At a December Visiting Artist Series clinic, singer-songwriter Julia Michaels, known for her emotionally honest lyrics, talked about her songwriting process and her success.

December 9, 2020

Julia Michaels’ success came in two speeds: As a songwriter it built up slowly; as a performer it was almost immediate. 

She began writing professionally at the age of 15, after meeting a songwriter that her sister, a vocalist, sang demos for. In the 12 years since that encounter, she’s written hundreds of songs, often with writing partner Justin Tranter B.M. ’01, and many for artists such as Justin Beiber, Gwen Stefani, Dua Lipa, John Legend, and more.

 

Julia Michaels

Image by Clare Glllen

But it wasn’t until she wrote 2017’s “Issues,” a song she called “the first song that ever felt like me,” that she couldn’t imagine anyone but her performing it. She called an executive she knew at Republic Records and “then all of a sudden, it was just like an overnight situation, and I was singing in front of crowds,” she says.

The song went platinum five times and earned her Grammy nominations in the categories of Best New Artist and Song of the Year. 

A couple of weeks ago she received her second Grammy nomination for Song of the Year for “If the World Was Ending,” which she wrote and performed with JP Saxe, who appeared at a virtual Berklee Visiting Artist Series clinic on December 2.

Two days after the Saxe event, Berklee hosted Michaels for a visiting artist clinic, moderated by Grammy-winning singer-songwriter Paula Cole, a visiting scholar in the Voice Department. Below are Michaels’s edited and condensed comments from that clinic.

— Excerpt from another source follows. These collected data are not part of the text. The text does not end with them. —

(* ===== verification/Completion.v ===== *)
(** A due job from its deadline to its end: [execute_single_due_job] of
    [supervisor/daemon.rs], then the monitor process that it has started,
    [run_monitor_process] of [run_monitor/mod.rs], on one database that nobody
    else writes.

    The theorems of [Session] and [Daemon] cover interference; this file is
    what an execution achieves when there is none: a step of each process on a
    quiet database, then [due_job_completes]. *)

From S2P Require Import Prelude Text Primitives Duration Identifier States Recurrence Execution JobAgg RunAgg.
From S2P Require Import Sqlite JobStore RunStore Reconcile Retention Progress JobProgress Recovery Management Services Capture.
From S2P Require Import Heap Loop Monitor Daemon.

Section Completion.
Context `{Serde} `{ExecutionJson}.

(** ** Steps on a quiet database *)

Lemma daemon_step {A B} (m : Store A) (k : A -> Daemon B) db s a db' :
  m false (quiet_world db) = (Ok a, quiet_world db') ->
  (from_store m ≫= k) (mk_daemon_world (quiet_world db) s) = k a (mk_daemon_world (quiet_world db') s).
Proof. intros Hm. unfold mbind, daemon_bind, from_store. cbn [dw_world dw_spawned]. by rewrite Hm. Qed.

Lemma daemon_pure {A B} (a : A) (k : A -> Daemon B) w : (from_result (Ok a) ≫= k) w = k a w.
Proof. done. Qed.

On Her Songwriting Process

I can't even remember the last time I wrote anything down. I don't. When I did Inner Monologue, a good majority of those songs I wrote in the booth, on the mic—just, like, freestyle.

That's the only way I feel like I can do it because if I write it out then I start to overthink it. If I just sing it down, then my subconscious sort of takes over.

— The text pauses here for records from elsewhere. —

(* ===== verification/Cycle.v ===== *)
(** A recurring job, one occurrence after the other: [execute_single_due_job]
    of [supervisor/daemon.rs] and [run_monitor_process] of
    [run_monitor/mod.rs], in turn.  [Completion] executes one due job on a
    quiet database; here the job whose wake the monitor has sent is executed
    again, for as many rounds as the revisions and the sequence numbers of the
    job leave room for. *)

From S2P Require Import Prelude Text Primitives Duration Identifier States Recurrence Execution JobAgg RunAgg.
From S2P Require Import Sqlite JobStore RunStore Reconcile Retention Progress JobProgress Recovery Management Services Capture.
From S2P Require Import Heap Loop Monitor Daemon Completion.

(** ** The keys of the runs *)

Section Keys.
Context `{Jiff}.

Definition key_id (k : str * str * Z * str * list Z) : str := k.1.1.1.1.
Definition key_job (k : str * str * Z * str * list Z) : str := k.1.1.1.2.
Definition key_due (k : str * str * Z * str * list Z) : str := k.1.2.
Definition run_keys (db : Db) : list (str * str * Z * str * list Z) := run_key <$> db_runs db.

Lemma last_sequence_keys job db :
  last_sequence job db =
  foldr Z.max 0 ((fun k => k.1.1.2) <$> List.filter (fun k => bool_decide (key_job k = job_id_to_string job)) (run_keys db)).
Proof.
  unfold last_sequence, run_keys. induction (db_runs db) as [|r l IH]; [done|]. rewrite fmap_cons. cbn [List.filter].
  change (key_job (run_key r)) with (rr_job_id r). destruct (bool_decide _); [|exact IH].
  rewrite !fmap_cons. cbn [foldr]. rewrite IH. reflexivity.
Qed.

I write a lot of things in my head. If I'm in the room with someone I’ll tell them to play chords, and then I just sort of write it down in my head.

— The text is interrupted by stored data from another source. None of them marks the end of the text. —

Lemma for_each_frame {A} (body : A → M FS unit) (P : path → Prop) (l : list A) :
  (∀ x fs r fs', body x fs = (r, fs') → ∀ p, P p → fs' !! p = fs !! p) →
  ∀ fs r fs', for_each l body fs = (r, fs') → ∀ p, P p → fs' !! p = fs !! p.
Proof.
  intros Hb. induction l as [|x l IH]; intros fs r fs' H p Hp; simpl in H.
  - unfold ret in H. congruence.
  - unfold bind in H. destruct (body x fs) as [[[]|e] fs1] eqn:Hx.
    + rewrite (IH _ _ _ H p Hp). eauto.
    + inversion H; subst. eauto.
Qed.

Lemma extractall_frame (zip_filename : path) (t : string) (fs fs' : FS)
    (r : outcome unit) :
  extractall zip_filename [t] fs = (r, fs') →
  ∀ p, ¬ [t] `prefix_of` p → fs' !! p = fs !! p.
Proof.
  unfold extractall, bind, get, raise. intros H p Hp.
  destruct (stat fs zip_filename) as [[[data|members]|]|]; try congruence.
  eapply (for_each_frame (extract_member [t]) (λ p, ¬ [t] `prefix_of` p)); [| done | done].
  intros. by eapply extract_member_frame.
Qed.

Lemma extractall_is_zip (zip_filename target : path) (fs fs' : FS) :
  extractall zip_filename target fs = (Ok tt, fs') →
  ∃ members, stat fs zip_filename = Some (File (Zip members)).
Proof.
  unfold extractall, bind, get, raise. intros H.
  destruct (stat fs zip_filename) as [[[data|members]|]|]; try congruence. eauto.
Qed.

Lemma flat_lookup (dir : path) (fs : FS) (n : string) :
  flat dir fs → fs !! (dir ++ [n]) ≠ Some Dir.
Proof.
  intros H Hl. apply (map_Forall_lookup_1 _ _ _ _ H) in Hl; [done |].
  apply dirname_snoc.
Qed.

Lemma prefix_one (t : string) (p : path) :
  [t] `prefix_of` p ↔ ∃ q, p = t :: q.
Proof. split; intros [q ->]; by exists q. Qed.

Lemma prefix_one_app (t : string) (p q : path) :
  p ≠ [] → [t] `prefix_of` p ++ q → [t] `prefix_of` p.
Proof.
  intros Hp [r Hr]%prefix_one. destruct p as [|a p]; [done |].
  simpl in Hr. inversion Hr; subst. apply prefix_one. eauto.
Qed.

Lemma only_logs_for_each {A} (l : list A) (body : A → M World unit) :
  (∀ x w, ∃ lg, body x w = (Ok tt, {| fs := fs w; log := log w ++ lg;
                                      calls := calls w |})) →
  ∀ w, ∃ lg, for_each l body w = (Ok tt, {| fs := fs w; log := log w ++ lg;
                                            calls := calls w |}).
Proof.
  intros Hb. induction l as [|x l IH]; intros w; simpl.
  - exists []. unfold ret. destruct w; simpl. by rewrite app_nil_r.
  - destruct (Hb x w) as [lg1 H1]. unfold bind. rewrite H1.
    destruct (IH {| fs := fs w; log := log w ++ lg1; calls := calls w |}) as [lg2 H2].
    rewrite H2. simpl. exists (lg1 ++ lg2). by rewrite app_assoc.
Qed.

(** ** The output folders lie outside the scratch directory *)

Section Folders.

Variable order : list path → list path.
Hypothesis order_perm : ∀ l, order l ≡ₚ l.

Lemma warn_no_files_ok (family : string) (w : World) :
  ∃ lg, warn_no_files order family w
        = (Ok tt, {| fs := fs w;
                     log := log w ++
                       (WARNING, [Text ("No CDS or GFF files found for " +:+
                                        family +:+ ". This may indicate:")]) :: lg;
                     calls := calls w |}).
Proof.
  unfold warn_no_files, bind, logger, scan. simpl.
  match goal with |- context [for_each ?l ?b ?w'] =>
    destruct (only_logs_for_each l b) with (w := w') as [lg Hlg] end.
  - intros x w0. unfold bind, get. destruct (isfile (fs w0) x).
    + eexists [_]. done.
    + exists []. unfold ret. destruct w0; simpl. by rewrite app_nil_r.
  - rewrite Hlg. simpl. eexists. f_equal. f_equal.
    rewrite <- !app_assoc. simpl. done.
Qed.

Variables (out : path) (tool_path family : string) (zip_filename : path).

Let self : RefSeqDataDownloader := new_downloader out tool_path.
Let temp : path := temp_dir family.
Let cds_dst (f : path) : path := self.(cds_dir) ++ [cds_new_name family f].
Let gff_dst (f : path) : path := self.(gff_dir) ++ [gff_new_name family f].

On Coming Up with Concepts for Songs

I don't have to be prepared for every scenario. I can go in and be like, “I have no idea what we should write about,” and then, all of a sudden, someone will say a word or a sentence, and you're like, “That! That's what we're doing today.’

On Writer’s Block

If you don't feel inspired one day, that's fine. The expectation to make a great song every day will actually kill you. So if you're feeling uninspired, go do something that makes you feel inspired.

On Success as a Songwriter

It definitely didn't happen overnight. You gotta go through the songwriter boot camp. You have to write with a lot of people. You gotta write a lot of shitty songs before you can write a couple great ones. 

On Dealing with Fame

I'm not on social media lot because that will f***ing break you down. It's unfortunate because it's a necessary evil sometimes, but I personally try not to be on social media very much. 

Her Advice for Songwriters

A lot of the times, when people first start out with music they think they have to make what's on trend, and then by the time they've made what's on trend that trend has shifted. So I think the best thing that you can do is just make what you want to hear on the radio.